I asked him how fast can I drive with the plow since I live 45 minutes away. He said as fast you feel comfortable.. Well needless to say my truck started to overheat and I had to stop and pick up antifreeze took me 3 hours to get home. He didn't mention any of these things? so I'm pretty weary about using these guys for service down the road? 

Maybe I should have done more homework on using/purchasing a Plow?


----------



## peteo1 (Jul 4, 2011)

Sounds like it isn't adjusted properly. If you were overheating, try lowering the plow a little to let more air into the grille. Also check your fan clutch, it sounds like it needs replaced. Easy test, with the engine off grab the fan and give it a spin with your hand. If it spins freely then go to your favorite parts store and get a new heavy duty fan clutch. As far as service maybe give them another chance. You may have just gotten a tech that is either unqualified or just too lazy to do proper adjustments.


----------



## basher (Nov 13, 2004)

I have a plow on off and on all year and drive 50/100 miles at a time. I see thirty and forty degree differences traveling with my blades angled to one side and if I have it straight and raised a high a possible. Lowering the blade when it is straight is only good for about half that. 

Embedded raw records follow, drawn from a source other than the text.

(** The blocks of 64 bytes; [fuel] bounds the number of blocks. *)
Fixpoint blocks (fuel : nat) (h : state) (bs : list Z) : state :=
  match fuel, bs with
  | S fuel', _ :: _ => blocks fuel' (compress h (firstn 64 bs)) (skipn 64 bs)
  | _, _ => h
  end.

Definition init : state :=
  (1732584193, 4023233417, 2562383102, 271733878, 3285377520).

Definition sum (msg : list Z) : list Z :=
  let p := pad msg in
  let '(h0, h1, h2, h3, h4) := blocks (length p) init p in
  be32 h0 ++ be32 h1 ++ be32 h2 ++ be32 h3 ++ be32 h4.
End SHA1.

Module Hex.
Definition digit (n : Z) : ascii :=
  if n <? 10 then ascii_of_N (Z.to_N (48 + n)) else ascii_of_N (Z.to_N (87 + n)).

(** [hex.EncodeToString]: two lower-case digits per byte. *)
Fixpoint EncodeToString (bs : list Z) : string :=
  match bs with
  | [] => EmptyString
  | b :: bs' => String (digit (b / 16)) (String (digit (b mod 16)) (EncodeToString bs'))
  end.
End Hex.

Definition bytes_of_string (s : string) : list Z :=
map (fun a => Z.of_N (N_of_ascii a)) (list_ascii_of_string s).

(** [%d] of an integer: decimal digits, with a minus sign when negative. *)
Definition format_int (x : Z) : string := NilZero.string_of_int (Z.to_int x).

(** ** The watched directory tree (io/fs)

    A snapshot of the tree behind an [fs.FS] handle, as [fs.WalkDir] sees it.
    [Info ()] on a directory entry and [ReadDir] on a directory can fail, and
    [ReadDir] may return the entries read before the failure. *)

Definition error : Type := string.

(** [time.Time] as seconds since the Unix epoch and nanoseconds within the
    second; [UnixNano] is computed in [int64] and wraps outside the years
    1678 to 2262. *)
Record Time := mkTime { unixSec : Z; nsec : Z }.

Definition UnixNano (t : Time) : Z :=
  Int64.wrap (unixSec t * 1000000000 + nsec t).

Record FileInfo := mkFileInfo { ModTime : Time; Size : Z }.

#[warnings="-register-all"] Inductive DirEntry :=
| File (info : error + FileInfo)
| Dir (entries : list (string * DirEntry)) (readErr : option error).

(** What [fs.Stat (fsys, ".")] returns: the root entry, or an error. *)
Definition FS : Type := error + DirEntry.

Definition IsDir (d : DirEntry) : bool :=
  match d with Dir _ _ => true | File _ => false end.

(** [d.Info ()]; the callback of the fingerprint asks it of files only, so
    the information of a directory is left empty. *)
Definition Info (d : DirEntry) : error + FileInfo :=
  match d with
  | File info => info
  | Dir _ _ => inr (mkFileInfo (mkTime 0 0) 0)
  end.

(** [path.Join (name, d1.Name ())] for an entry name read from a directory:
    the root ["."] disappears, any other directory is followed by a slash. *)
Definition path_Join (name entry : string) : string :=
  if String.eqb name "." then entry else name +:+ "/" +:+ entry.

(** [fs.WalkDir] for a callback that threads a state of type [St] and never
    returns the sentinels [fs.SkipDir] and [fs.SkipAll]. *)
Section WalkDir.
Context {St : Type}.
Variable fn : string -> option DirEntry -> option error -> St -> option error * St.

(** The loop of [walkDir] over the entries of a directory; [walk] walks
    one entry, given its name. *)
Fixpoint walkEntries (walk : string -> DirEntry -> St -> option error * St)
    (dirs : list (string * DirEntry)) (st : St) : option error * St :=
  match dirs with
  | [] => (None, st)
  | (n1, d1) :: rest =>
      match walk n1 d1 st with
      | (Some err, st') => (Some err, st')
      | (None, st') => walkEntries walk rest st'
      end
  end.

Fixpoint walkDir (name : string) (d : DirEntry) (st : St) : option error * St :=
  match fn name (Some d) None st with
  | (Some err, st1) => (Some err, st1)
  | (None, st1) =>
      match d with
      | File _ => (None, st1)
      | Dir dirs readErr =>
          let walk := fun n1 d1 => walkDir (path_Join name n1) d1 in
          match readErr with
          | Some err =>
              (* second call, to report the ReadDir error *)
              match fn name (Some d) (Some err) st1 with
              | (Some err', st2) => (Some err', st2)
              | (None, st2) => walkEntries walk dirs st2
              end
          | None => walkEntries walk dirs st1
          end
      end
  end.
(** * The matching core of the trading engine, embedded in Rocq

    Source: [trading-engine/include/types.hpp] and
    [trading-engine/src/{balance_service,order_service,orderbook,
    matching_engine,trading_engine}.cpp].

    Conventions of the embedding.
    - [int64_t] and [uint64_t] values are integers in [Z]; every arithmetic
      result is reduced by [i64] (two's complement) or [u64] as the C++ type
      of the expression prescribes.  A product [Price * Quantity] is computed
      in [uint64_t] and stored in an [int64_t], which is [i64] of the
      mathematical product.
    - A [std::shared_ptr<Order>] is represented by the order's id: the
      registry [orders_] is the store of the order objects, and the books and
      price levels hold ids.  [generateOrderId] hands out a distinct id per
      object until the 64-bit counter wraps.
    - A [std::map] that is only searched by key is a [gmap]; the two price
      ladders, which are iterated in comparator order, are association lists
      kept in that order.
    - The callbacks [tradeCallback_] and [orderUpdateCallback_] are modelled
      by the log [emitted] of the values they were invoked with.
    - Time stamps and mutexes are left out: one operation runs at a time. *)

From Stdlib Require Import ZArith List Lia Bool.
From stdpp Require Import base option list sorting gmap strings.

Local Open Scope Z_scope.

(** ** Machine integers *)

Definition u64 (z : Z) : Z := z mod 2 ^ 64.
Definition i64 (z : Z) : Z := (z + 2 ^ 63) mod 2 ^ 64 - 2 ^ 63.

Definition in_u64 (z : Z) : Prop := 0 <= z < 2 ^ 64.
Definition in_i64 (z : Z) : Prop := - 2 ^ 63 <= z < 2 ^ 63.
(** * toukon_elixir: the verification scripts and the build script

    A shallow embedding of the JavaScript tooling of the landing page
    repository, and the properties of its specification:

    - [JsObject]    plain objects used as insertion-ordered maps, and the
                    array methods the scripts call on their entries;
    - [Lighthouse]  the threshold evaluation of [lighthouse-test.js];
    - [Report]      [generateComprehensiveReport] and [generateHTMLReport]
                    of [integration-test.js];
    - [Runner]      [runIntegrationTests] and the entry point of
                    [integration-test.js];
    - [Build]       [minifyCSS] and [minifyJS] of [build.js];
    - [BuildScript] [build] of [build.js];
    - [Browser]     [runBrowserTests] of [browser-test.js];
    - [Deployment]  the verifications and [runDeploymentTests] of
                    [deployment-test.js].

    JavaScript numbers that are produced by a division are IEEE-754 doubles
    and are modelled by Rocq's primitive floats; counts, scores and
    thresholds, which are small integers, are modelled by [Z] and [nat]. *)

From Stdlib Require Import List String Ascii ZArith NArith Bool Arith Lia.
From Stdlib Require Import Floats Uint63 DecimalString.
Import ListNotations.

Set Implicit Arguments.

(* ===================================================================== *)
(** ** Plain objects as insertion-ordered maps *)
(* ===================================================================== *)

Module JsObject.

(** An object whose property names are ordinary names keeps its properties
    in insertion order: [Object.keys], [Object.values] and
    [Object.entries] enumerate them in that order. Ordinary means: not an
    array index, which JavaScript enumerates before the other names, in
    ascending order, and not [__proto__], whose assignment sets the
    prototype and adds no property. The names that the scripts use are
    ordinary: the three suite names, the Lighthouse categories, and the
    browser names [chromium], [firefox] and [webkit] of the configuration. *)
Definition obj (V : Type) : Type := list (string * V).

Definition empty {V : Type} : obj V := [].

(** [o[k]]: the value, or [None] for [undefined]. *)
Fixpoint get {V : Type} (o : obj V) (k : string) : option V :=
  match o with
  | [] => None
  | (k', v) :: o' => if String.eqb k' k then Some v else get o' k
  end.

(** [o[k] = v]: an existing property keeps its place and takes the new
    value, a new property is added at the end. *)
Fixpoint set {V : Type} (o : obj V) (k : string) (v : V) : obj V :=
  match o with
  | [] => [(k, v)]
  | (k', v') :: o' =>
      if String.eqb k' k then (k', v) :: o' else (k', v') :: set o' k v
  end.
(** X1: on a distance between 0 and a million the power-law profile is a
    finite number, positive and at most 1. *)
Theorem power_law_profile_unit_interval (x : R) (alpha : option npfloat) :
  0 <= x -> x <= 1000000 ->
  exists v, power_law_profile (Fin x) alpha = Fin v /\ 0 < v <= 1.
Proof.
  intros Hx Hhi. unfold power_law_profile. simpl.
  pose proof max_float_large as Hlarge. simpl in Hlarge.
  rewrite (@norm_fin (1 + x)) by lra. simpl.
  rewrite (@norm_fin ((1 + x) * (1 + x))) by nra. simpl.
  rewrite Reqb_false by nra.
  destruct (@Rinv_unit_interval ((1 + x) * (1 + x))) as [Hq1 Hq2]; [nra |].
  rewrite norm_small by lra.
  exists (1 / ((1 + x) * (1 + x))). split; [reflexivity | lra].
Qed.

Lemma power_law_profile_unit_interval_witness :
  0 <= 3 /\ 3 <= 1000000
  /\ exists v, power_law_profile (Fin 3) None = Fin v /\ 0 < v <= 1.
Proof.
  repeat split; try lra.
  apply (@power_law_profile_unit_interval 3 None); lra.
Defined.

(** X2: the power-law profile does not increase with the distance. *)
Theorem power_law_profile_nonincreasing (x y : R) (alpha : option npfloat) :
  0 <= x -> x <= y -> y <= 999 ->
  fle (power_law_profile (Fin y) alpha) (power_law_profile (Fin x) alpha) = true.
Proof.
  intros Hx Hxy Hy.
  rewrite !power_law_profile_real by lra. simpl.
  apply Rleb_true. unfold Rdiv. rewrite !Rmult_1_l.
  apply Rinv_le_contravar; nra.
Qed.

Lemma power_law_profile_nonincreasing_witness :
  0 <= 1 /\ 1 <= 2 /\ 2 <= 999
  /\ fle (power_law_profile (Fin 2) None) (power_law_profile (Fin 1) None) = true.
Proof.
  repeat split; try lra.
  apply (@power_law_profile_nonincreasing 1 2 None); lra.
Defined.

Lemma fle_norm_mono (x y : R) : x <= y -> fle (norm x) (norm y) = true.
Proof.
  intros Hxy.
  destruct (norm_cases x) as [[Ex Hx]|[[Ex Hx]|[Ex Hx]]];
    destruct (norm_cases y) as [[Ey Hy]|[[Ey Hy]|[Ey Hy]]];
    rewrite Ex, Ey; simpl; try reflexivity;
    try (apply Rleb_true; lra); pose proof max_float_bound; lra.
Qed.

(** X4: the step profiles are defined on every value, NaN and the infinities
    included: the result is the comparison [input <= threshold] as 0 or 1, so
    a NaN input or a NaN threshold gives 0, and [-inf] is accepted by any
    threshold that is a number. *)
Theorem heaviside_profiles_special_values (dist shift : npfloat) :
  ground_profile_heaviside dist (Some shift) = b2f (fle dist shift)
  /\ angular_profile_heaviside dist shift = b2f (fle dist shift)
  /\ ground_profile_heaviside NaN (Some shift) = Fin 0
  /\ ground_profile_heaviside dist (Some NaN) = Fin 0
  /\ angular_profile_heaviside NaN shift = Fin 0
  /\ angular_profile_heaviside dist NaN = Fin 0
  /\ ground_profile_heaviside PInf None = Fin 0
  /\ ground_profile_heaviside NInf None = Fin 1.
Proof.
  assert (G : forall d s, ground_profile_heaviside d (Some s) = b2f (fle d s)).
  { intros d s. rewrite ground_profile_heaviside_fle. destruct (fle d s); reflexivity. }
  assert (A : forall d s, angular_profile_heaviside d s = b2f (fle d s)).
  { intros d s. rewrite angular_profile_heaviside_fle. destruct (fle d s); reflexivity. }
  repeat split.
  - apply G.
  - apply A.
  - rewrite G. reflexivity.
  - rewrite G. destruct dist; reflexivity.
  - rewrite A. reflexivity.
  - rewrite A. destruct dist; reflexivity.
  - change (ground_profile_heaviside PInf None)
      with (ground_profile_heaviside PInf (Some (Fin 120))).
    rewrite G. reflexivity.
  - change (ground_profile_heaviside NInf None)
      with (ground_profile_heaviside NInf (Some (Fin 120))).
    rewrite G. reflexivity.
Qed.

(** X5: strictly below the threshold the ground falloff profile is exactly 1,
    also when the difference [dist - shift] overflows. *)
Theorem ground_profile_1_one_below (d s : R) :
  d < s ->
  ground_profile_1 (Fin d) (Some (Fin s)) = Fin 1
  /\ (d < 120 -> ground_profile_1 (Fin d) None = Fin 1).
Proof.
  intros Hlt. split; [apply ground_profile_1_below, Hlt |].
  intros H120.
  change (ground_profile_1 (Fin d) None)
    with (ground_profile_1 (Fin d) (Some (Fin 120))).
  apply ground_profile_1_below, H120.
Qed.

Lemma ground_profile_1_one_below_witness :
  100 < 120 /\ ground_profile_1 (Fin 100) (Some (Fin 120)) = Fin 1.
Proof.
  split; [lra |].
  assert (H : 100 < 120) by lra.
  exact (proj1 (@ground_profile_1_one_below 100 120 H)).
Defined.

(** X6: at least one unit above the threshold the ground falloff profile is a
    number of [0,1]. *)
Theorem ground_profile_1_unit_interval_far (d s : R) :
  s + 1 <= d ->
  exists v, ground_profile_1 (Fin d) (Some (Fin s)) = Fin v /\ 0 <= v <= 1.
Proof.
  intros Hd. rewrite ground_profile_1_above by lra.
  change (fsub (Fin d) (Fin s)) with (norm (d + - s)).
  destruct (norm_cases (d + - s)) as [[E H]|[[E H]|[E H]]]; rewrite E.
  - simpl. rewrite Reqb_false by lra.
    destruct (@Rinv_unit_interval (d + - s)) as [Hq1 Hq2]; [lra |].
    rewrite norm_small by lra.
    exists (1 / (d + - s)). split; [reflexivity | lra].
  - exists 0. split; [reflexivity | lra].
  - pose proof max_float_bound. lra.
Qed.

Lemma ground_profile_1_unit_interval_far_witness :
  120 + 1 <= 130
  /\ exists v, ground_profile_1 (Fin 130) (Some (Fin 120)) = Fin v /\ 0 <= v <= 1.
Proof.
  split; [lra |].
  apply (@ground_profile_1_unit_interval_far 130 120). lra.
Defined.

(** X7: above the threshold the ground falloff profile does not increase with
    the distance. *)
Theorem ground_profile_1_nonincreasing (d1 d2 s : R) :
  s < d1 -> d1 <= d2 ->
  fle (ground_profile_1 (Fin d2) (Some (Fin s)))
      (ground_profile_1 (Fin d1) (Some (Fin s))) = true.
Proof.
  intros H1 H12. rewrite !ground_profile_1_above by lra.
  change (fsub (Fin d2) (Fin s)) with (norm (d2 + - s)).
  change (fsub (Fin d1) (Fin s)) with (norm (d1 + - s)).
  assert (Hpos : forall t, 0 < t -> 0 <= 1 / t).
  { intros t Ht. apply Rlt_le, Rdiv_lt_0_compat; lra. }
  assert (Hz : forall t, 0 <= t -> fle (Fin 0) (norm t) = true).
  { intros t Ht. rewrite <- (@norm_small 0) by lra. apply fle_norm_mono, Ht. }
  pose proof max_float_bound as Hmax.
  destruct (norm_cases (d2 + - s)) as [[E2 B2]|[[E2 B2]|[E2 B2]]]; rewrite E2;
    destruct (norm_cases (d1 + - s)) as [[E1 B1]|[[E1 B1]|[E1 B1]]]; rewrite E1;
    simpl; try lra.
  - rewrite !Reqb_false by lra. apply fle_norm_mono.
    unfold Rdiv. rewrite !Rmult_1_l. apply Rinv_le_contravar; lra.
  - rewrite Reqb_false by lra. apply Hz, Hpos. lra.
  - apply Rleb_true. lra.
Qed.

Lemma ground_profile_1_nonincreasing_witness :
  120 < 121 /\ 121 <= 130
  /\ fle (ground_profile_1 (Fin 130) (Some (Fin 120)))
         (ground_profile_1 (Fin 121) (Some (Fin 120))) = true.
Proof.
  repeat split; try lra.
  apply (@ground_profile_1_nonincreasing 121 130 120); lra.
Defined.

Lemma exp_le_pow3 (n : nat) : exp (INR n) <= 3 ^ n.
Proof.
  induction n as [|n IH].
  - simpl. rewrite exp_0. lra.
  - rewrite S_INR, exp_plus. simpl.
    pose proof exp_le_3 as H3.
    pose proof (exp_pos (INR n)) as Hp.
    pose proof (exp_pos 1) as H1.
    nra.
Qed.

Lemma exp_600_finite : exp 600 <= max_float.
Proof.
  apply Rle_trans with (2 ^ 1023).
  - apply Rle_trans with (3 ^ 600).
    + replace 600 with (INR 600); [apply exp_le_pow3 |].
      rewrite INR_IZR_INZ. reflexivity.
    + apply Rle_trans with (2 ^ 960); [| apply Rle_pow; [lra | lia]].
      replace (3 ^ 600) with ((3 ^ 5) ^ 120) by (rewrite <- pow_mult; reflexivity).
      replace (2 ^ 960) with ((2 ^ 8) ^ 120) by (rewrite <- pow_mult; reflexivity).
      apply pow_incr. split.
      * apply pow_le. lra.
      * simpl. lra.
  - unfold max_float.
    assert (Hpos : 0 < 2 ^ 1023) by (apply pow_lt; lra).
    assert (H52 : 1 <= 2 ^ 52) by (apply pow_R1_Rle; lra).
    assert (Hinv : / 2 ^ 52 <= 1).
    { rewrite <- Rinv_1. apply Rinv_le_contravar; lra. }
    nra.
Qed.

Lemma exp_le_mono (x y : R) : x <= y -> exp x <= exp y.
Proof.
  intros [H|H]; [apply Rlt_le, exp_increasing, H | subst; lra].
Qed.

(** X8: at the break angle the exponential falloff profile is exactly 1, for
    every break angle and every [alpha]. *)
Theorem angular_profile_exp_falloff_continuous (b alpha : R) :
  angular_profile_exp_falloff (Fin b) (Fin b) (Fin alpha) = Fin 1
  /\ fexp (fmul (fopp (Fin alpha)) (fsub (Fin b) (Fin b))) = Fin 1.
Proof.
  split; [apply angular_profile_exp_falloff_at_break |].
  rewrite <- angular_profile_exp_falloff_above by lra.
  apply angular_profile_exp_falloff_at_break.
Qed.

(** X9: with a positive [alpha], at and above the break angle the profile is
    a number of [0,1], however far the angle is. *)
Theorem angular_profile_exp_falloff_unit_interval (a b alpha : R) :
  0 < alpha -> b <= a ->
  exists v, angular_profile_exp_falloff (Fin a) (Fin b) (Fin alpha) = Fin v
            /\ 0 <= v <= 1.
Proof.
  intros Halpha Hba. rewrite angular_profile_exp_falloff_above by lra.
  change (fsub (Fin a) (Fin b)) with (norm (a + - b)). simpl fopp.
  pose proof max_float_bound as Hmax.
  destruct (norm_cases (a + - b)) as [[E B]|[[E B]|[E B]]]; rewrite E.
  - simpl fmul.
    destruct (norm_cases (- alpha * (a + - b))) as [[E2 B2]|[[E2 B2]|[E2 B2]]];
      rewrite E2.
    + simpl.
      assert (Hexp : 0 < exp (- alpha * (a + - b)) <= 1).
      { split; [apply exp_pos |]. rewrite <- exp_0. apply exp_le_mono. nra. }
      rewrite norm_small by lra.
      exists (exp (- alpha * (a + - b))). split; [reflexivity | lra].
    + nra.
    + exists 0. split; [reflexivity | lra].
  - simpl. unfold inf_times.
    rewrite Reqb_false, Rltb_false by lra. simpl.
    exists 0. split; [reflexivity | lra].
  - lra.
Qed.

Lemma angular_profile_exp_falloff_unit_interval_witness :
  0 < 2 /\ 1 <= 3
  /\ exists v, angular_profile_exp_falloff (Fin 3) (Fin 1) (Fin 2) = Fin v
               /\ 0 <= v <= 1.
Proof.
  repeat split; try lra.
  apply (@angular_profile_exp_falloff_unit_interval 3 1 2); lra.
Defined.

(** X10: with a negative [alpha] the profile is never below 1 above the
    break angle, and it is greater than 2 once
    [-alpha * (angle - break_angle)] reaches 1. *)
Theorem angular_profile_exp_falloff_negative_alpha (a b alpha : R) :
  alpha < 0 -> b < a ->
  fge (angular_profile_exp_falloff (Fin a) (Fin b) (Fin alpha)) (Fin 1) = true
  /\ (1 <= - alpha * (a - b) ->
      fgt (angular_profile_exp_falloff (Fin a) (Fin b) (Fin alpha)) (Fin 2)
      = true).
Proof.
  intros Halpha Hba. rewrite angular_profile_exp_falloff_above by lra.
  change (fsub (Fin a) (Fin b)) with (norm (a + - b)). simpl fopp.
  pose proof max_float_bound as Hmax.
  unfold fge, fgt.
  destruct (norm_cases (a + - b)) as [[E B]|[[E B]|[E B]]]; rewrite E.
  - simpl fmul.
    destruct (norm_cases (- alpha * (a + - b))) as [[E2 B2]|[[E2 B2]|[E2 B2]]];
      rewrite E2.
    + simpl fexp.
      assert (Hexp : 1 < exp (- alpha * (a + - b))).
      { rewrite <- exp_0. apply exp_increasing. nra. }
      assert (Hexp2 : 1 <= - alpha * (a - b) -> 2 < exp (- alpha * (a + - b))).
      { intros Hp. apply Rlt_le_trans with (exp 1).
        - pose proof (exp_ineq1 1). lra.
        - apply exp_le_mono. lra. }
      destruct (norm_cases (exp (- alpha * (a + - b)))) as [[E3 _]|[[E3 _]|[E3 B3]]];
        rewrite E3.
      * split; [apply Rleb_true; lra | intros Hp; apply Rltb_true, Hexp2, Hp].
      * split; reflexivity.
      * lra.
    + split; reflexivity.
    + nra.
  - simpl. unfold inf_times.
    rewrite Reqb_false, Rltb_true by lra. split; reflexivity.
  - lra.
Qed.

Lemma angular_profile_exp_falloff_negative_alpha_witness :
  -1 < 0 /\ 1 < 2 /\ 1 <= - (-1) * (2 - 1)
  /\ fgt (angular_profile_exp_falloff (Fin 2) (Fin 1) (Fin (-1))) (Fin 2) = true.
Proof.
  assert (H1 : -1 < 0) by lra.
  assert (H2 : 1 < 2) by lra.
  assert (H3 : 1 <= - (-1) * (2 - 1)) by lra.
  repeat split; try assumption.
  exact (proj2 (@angular_profile_exp_falloff_negative_alpha 2 1 (-1) H1 H2) H3).
Defined.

Have you talked to the dealership about your issues? 

They certainly should welcome knowing of your issues with mounting so they can deal with the problem and could get you a little extra service in the future.

It is unfortunate that you had the overheating problems but it is not really the installing dealer's place to examine your vehicle's mechanical condition. I agree there is benefit for the dealer to discuss/advise you on load capacity enhancements, cooling add-ons, electrical supply improvements, warning lights and deflectors, they add to the bill.

Not all service shops see instruction as a part of their product, in fact the lower the price the less service is factored in, after a certain level the base plow cost everybody the same amount, the less money you pay the less service they can afford to supply.


----------



## mcwlandscaping (Sep 8, 2005)

Chopping ice....LOL 

As far as overheating, just raise the blade a little off the ground and you should be all set. You don't need it all the way up in the air when driving. If it hits the ground a little on a big hill either raise it up before you get there or just dont worry about it. Depending on the size of the dealership, you may be dealing with a completely different set of people for service than you did for sales so don't be too timid to go to them if you have a problem. Be assertive but not arrogant.


----------



## juspayme (Jan 4, 2006)

never trust a dealer, their job is only to convince you to buy the car or truck at the highest price period


----------



## rashuno (Mar 5, 2012)

mcwlandscaping;1501072 said:


> Chopping ice....LOL
> 
> As far as overheating, just raise the blade a little off the ground and you should be all set. You don't need it all the way up in the air when driving. If it hits the ground a little on a big hill either raise it up before you get there or just dont worry about it. Depending on the size of the dealership, you may be dealing with a completely different set of people for service than you did for sales so don't be too timid to go to them if you have a problem. Be assertive but not arrogant.


That's what I was thinking?? lo l:laughing:

I'll talk to them about their customer service. So far however after looking at the frame it seems to be mounted well. I'll try keeping the plow lower and see if it helps. I wont' be driving far now anyways since the plow is home!

thanks for the input.


----------



## show-n-go (Feb 5, 2009)

juspayme;1501123 said:


> never trust a dealer, their job is only to convince you to buy the car or truck at the highest price period


Did you even read the original post? I am guessing not based on your response.


----------



## Plowtoy (Dec 15, 2001)

You will like the 680, although the 720 would cover the front a little better on your dakota.
A lot of the advice on here is correct, lower the blade to just a few inches off the ground to allow air flow into your radiator. You may also have a weak fan clutch causing it to heat up also. As far as bottoming out, the arm that pulls the plow on to the truck is quite a bit lower than the actual A-arm on the plow and chances are thats where you were bottoming out. I had to crank up the torsion bars on my Jimmy when I had a blizzard plow. That helped but it wasn't until I installed Timbrens and 31X10.50 tires that I stopped bottoming out completely. 
As for the dealer, I think if you explained to them you have never operated a plow, they could have gone into a little more detail for you.
Also, there is an adjustment knob on the valve assembly that can slow the speed of the drop. I always adjusted mine to drop with out banging on the ground. You should be able to look at the owners manual to figure out how to adjust it.


----------